= Beginning of Section =
(* ===== verification/BankSafety.v ===== *)
(** * Properties of the bank

    The lamports of a batch: what loading, execution, storing and the fee
    collection do to the accounts database and to the counters of the bank,
    also when other batches commit in between; and that a transaction is
    executed once. *)

From S2P Require Import Prelude Keys Message Errors InstructionsSysvar Transaction AccountLocks Float64 ComputeBudget Account Invocation Nonce SystemProgram EpochSchedule RentCollector BlockhashQueue StatusCache PreAccount Runtime RuntimeSafety Arbitrage Mev AccountsLoad AccountsLoadSafety Bank BankSample.

(** The keys a transaction may store. *)
Definition stored_keys (tx : SanitizedTransaction) : list Pubkey :=
  pick (st_message tx) 0 (message_keys (st_message tx)).

(** ** Fees *)

Lemma count_signatures_nonneg pixs n :
  Forall (fun pix => Forall u8 (ci_data pix.2)) pixs -> 0 <= n -> 0 <= fold_left count_signatures pixs n.
Proof.
  revert n. induction pixs as [|[pid ix] pixs IH]; intros n Hb Hn; cbn; [done|].
  apply Forall_cons in Hb as [Hb Hbs]. apply IH; [done|]. destruct (_ || _); [|done].
  destruct (ci_data ix !! 0%nat) as [z|] eqn:Ez; [|done]. rewrite Forall_forall in Hb.
  cbn in Hb. assert (u8 z) by (apply Hb; by eapply list_elem_of_lookup_2). u_unfold. lia.
Qed.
= End of Section =
## Task brief:
Identify the lines above that contain the word "destruct", then copy them.

## Response to the task:
  apply Forall_cons in Hb as [Hb Hbs]. apply IH; [done|]. destruct (_ || _); [|done].
  destruct (ci_data ix !! 0%nat) as [z|] eqn:Ez; [|done]. rewrite Forall_forall in Hb.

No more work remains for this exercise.